§ DIRECTIONS FOR THIS TASK
In the data below, find the line containing "and written to", then set down that line and every later line up to and including the line containing "memory yields the", exactly.

§ SUPPLIED INFORMATION
● ● ● ● ● ● ●

(** * Falcon host search and sensor download: a model of the Python sources

    Two scripts are embedded here.

    - [HostSearch]: [falcon_host_search_site.py], the Flask page that parses a
      pasted list of names, looks every name up through a thread pool and
      fetches the details of the matches.
    - [SensorDownload] and [SensorScript]: [sensor_download.py], that is
      [get_version_map], [create_constants] and the body of the script, which
      lists the installers or downloads them into directories it makes.

    Text is a [string] of 8-bit characters, each read as the Unicode code point
    of the same number (U+0000 to U+00FF).  Python integers are [Z].  A Python
    exception is a constructor of [exn]; code that can raise lives in the
    monad [M], which also records the calls made to the Falcon API, or in
    the monad [IO], which records what the script does to the outside. *)

From Stdlib Require Import List String Ascii ZArith NArith Lia Bool.
From Stdlib Require Import Permutation DecimalString DecimalPos DecimalZ.
Import ListNotations.

#[local] Open Scope string_scope.
#[local] Open Scope Z_scope.
#[local] Open Scope list_scope.

(** ** Python values and primitives *)

Module Py.

Inductive exn : Type :=
| TypeError
| AttributeError
| KeyError
| FileNotFoundError.

Inductive outcome (A : Type) : Type :=
| Returned (value : A)
| Raised (e : exn).

Arguments Returned {A} value.
Arguments Raised {A} e.

(** [len] of a list, as a Python [int]. *)
Definition len {A : Type} (l : list A) : Z := Z.of_nat (List.length l).

(** [str(n)] for an [int]. *)
Definition str_of_int (n : Z) : string := NilZero.string_of_int (Z.to_int n).

Definition newline : ascii := "010"%char.

(** [c.isspace()] on U+0000..U+00FF: TAB..CR, FS..US, space, NEL and NBSP. *)
Definition isspace (c : ascii) : bool :=
  let n := N_of_ascii c in
  ((9 <=? n) && (n <=? 13) || (28 <=? n) && (n <=? 32)
   || (n =? 133) || (n =? 160))%N.
Lemma email_map_keeps_last_row_of_each_department_witness :
  mapM (Ingest.trimmedText sampleDate sampleNumber) sampleEmailHeader
  = Some ["Department"; "Emails"]
  /\ indexOf "Department" ["Department"; "Emails"] 0 = Some 0%nat
  /\ indexOf "Emails" ["Department"; "Emails"] 0 = Some 1%nat
  /\ exists emailMap,
       Ingest.getDeptEmails_ sampleDate sampleNumber
         (sampleEmailHeader :: [CStr "4.Finance"; CStr "old@example.org"]
          :: tail sampleEmailRows)
       = inl emailMap
       /\ forall d,
            emailMap !! d
            = if String.eqb d "" || String.eqb d "__proto__" then None
              else emailsOf sampleDate sampleNumber 0 1
                     ([CStr "4.Finance"; CStr "old@example.org"]
                      :: tail sampleEmailRows) d.
Proof.
  split; [reflexivity|]. split; [reflexivity|]. split; [reflexivity|].
  apply (email_map_keeps_last_row_of_each_department sampleDate sampleNumber
           sampleEmailHeader [CStr "4.Finance"; CStr "old@example.org"]
           (tail sampleEmailRows) ["Department"; "Emails"] 0 1); reflexivity.
Defined.

Lemma run_from_sheets_attempts_witness :
  Ingest.getAttendanceRows_ sampleDate sampleNumber sampleAttendanceSheet
  = inl (Rec "4.Finance" "Ann" "E1" "P" "P" "1" "" "" "0.95"
         :: tail sampleSheetRecords)
  /\ Ingest.getDeptEmails_ sampleDate sampleNumber sampleEmailSheet
     = inl sampleEmailMap
  /\ ownNamesOnly (Rec "4.Finance" "Ann" "E1" "P" "P" "1" "" "" "0.95"
                   :: tail sampleSheetRecords) = true
  /\ exists s,
       sendAttendanceFromSheets sampleDate sampleNumber (fun _ _ _ => true)
         (Some sampleAttendanceSheet) (Some sampleEmailSheet) = Ran (Completed s)
       /\ forall d,
            d ∈ sendAttempts s
            <-> (exists r,
                   r ∈ Rec "4.Finance" "Ann" "E1" "P" "P" "1" "" "" "0.95"
                       :: tail sampleSheetRecords
                   /\ Department r = d)
                /\ exists to_, sampleEmailMap !! d = Some to_ /\ to_ <> "".
Proof.
  split; [reflexivity|]. split; [reflexivity|]. split; [reflexivity|].
  apply (run_from_sheets_attempts sampleDate sampleNumber (fun _ _ _ => true)
           sampleAttendanceSheet sampleEmailSheet
           (Rec "4.Finance" "Ann" "E1" "P" "P" "1" "" "" "0.95")
           (tail sampleSheetRecords) sampleEmailMap); reflexivity.
Defined.

End IngestFacts.
(** * The uevent router of the container manager daemon (daemon/uevent.c)

    A shallow embedding of the event codec ([uevent_parse],
    [uevent_replace_member]), of the two routing tables, of the NIC mover,
    of the USB dispatcher and of the top-level dispatcher, followed by the
    properties of each.

    Conventions of the embedding.
    - A byte is an [ascii]; the raw buffer [msg.raw] is a [list ascii] whose
      length is the capacity of the buffer.  [msg.nlh] is the same memory
      (the two are members of one union): the header fields are read from
      and written to the first 40 bytes of [raw].
    - A [char *] member of [struct uevent] is a [cptr]: NULL, the address of
      the string literal [""], or an offset into [raw].
    - C integers are [Z] with the wrap-around of their type written out.
    - External collaborators (container registry, cgroup actuator, token
      subsystem, network helpers, file system) are fields of an [Env]
      record; what the daemon does to them is recorded in a list of
      [effect]s. *)

From Stdlib Require Import String Ascii DecimalString.
From Stdlib Require DecimalZ.
From Stdlib Require Import ZArith Lia Bool Arith List.
Import ListNotations.

Local Open Scope Z_scope.

(** ** Machine integers *)

Definition wrap_uint16 (z : Z) : Z := z mod 2 ^ 16.
Definition wrap_uint32 (z : Z) : Z := z mod 2 ^ 32.
Definition wrap_size_t (z : Z) : Z := z mod 2 ^ 64.

(** Conversion to a signed [w]-bit integer (two's complement). *)
Definition wrap_signed (w : Z) (z : Z) : Z :=
  let m := z mod 2 ^ w in
  if m <? 2 ^ (w - 1) then m else m - 2 ^ w.

Definition wrap_int (z : Z) : Z := wrap_signed 32 z.

(** ** C strings *)

Module CStr.

Definition NUL : ascii := Ascii.zero.

Definition is_nul (c : ascii) : bool := Ascii.eqb c NUL.

(** A string literal of the source, without its terminator. *)
Definition lit (s : string) : list ascii := list_ascii_of_string s.

(** [*p]: the byte at offset [p].  A read past the end of the modelled
    memory yields the terminator, where the read of the program is
    undefined.  The parser with every read checked against the bounds of
    [msg.raw] is [Bounds.uevent_parse]. *)
Definition byte_at (raw : list ascii) (p : nat) : ascii := nth p raw NUL.

(** The characters of the C string that starts at the head of [l]. *)
Fixpoint cstr (l : list ascii) : list ascii :=
  match l with
  | [] => []
  | c :: l' => if is_nul c then [] else c :: cstr l'
  end.

(** The C string at [raw + p]. *)
Definition cstr_at (raw : list ascii) (p : nat) : list ascii :=
  cstr (skipn p raw).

● ● ● ● ● ● ●

§ SOLVED PROBLEM
      and written to the first 40 bytes of [raw].
    - A [char *] member of [struct uevent] is a [cptr]: NULL, the address of
      the string literal [""], or an offset into [raw].
    - C integers are [Z] with the wrap-around of their type written out.
    - External collaborators (container registry, cgroup actuator, token
      subsystem, network helpers, file system) are fields of an [Env]
      record; what the daemon does to them is recorded in a list of
      [effect]s. *)

From Stdlib Require Import String Ascii DecimalString.
From Stdlib Require DecimalZ.
From Stdlib Require Import ZArith Lia Bool Arith List.
Import ListNotations.

Local Open Scope Z_scope.

(** ** Machine integers *)

Definition wrap_uint16 (z : Z) : Z := z mod 2 ^ 16.
Definition wrap_uint32 (z : Z) : Z := z mod 2 ^ 32.
Definition wrap_size_t (z : Z) : Z := z mod 2 ^ 64.

(** Conversion to a signed [w]-bit integer (two's complement). *)
Definition wrap_signed (w : Z) (z : Z) : Z :=
  let m := z mod 2 ^ w in
  if m <? 2 ^ (w - 1) then m else m - 2 ^ w.

Definition wrap_int (z : Z) : Z := wrap_signed 32 z.

(** ** C strings *)

Module CStr.

Definition NUL : ascii := Ascii.zero.

Definition is_nul (c : ascii) : bool := Ascii.eqb c NUL.

(** A string literal of the source, without its terminator. *)
Definition lit (s : string) : list ascii := list_ascii_of_string s.

(** [*p]: the byte at offset [p].  A read past the end of the modelled
    memory yields the terminator, where the read of the program is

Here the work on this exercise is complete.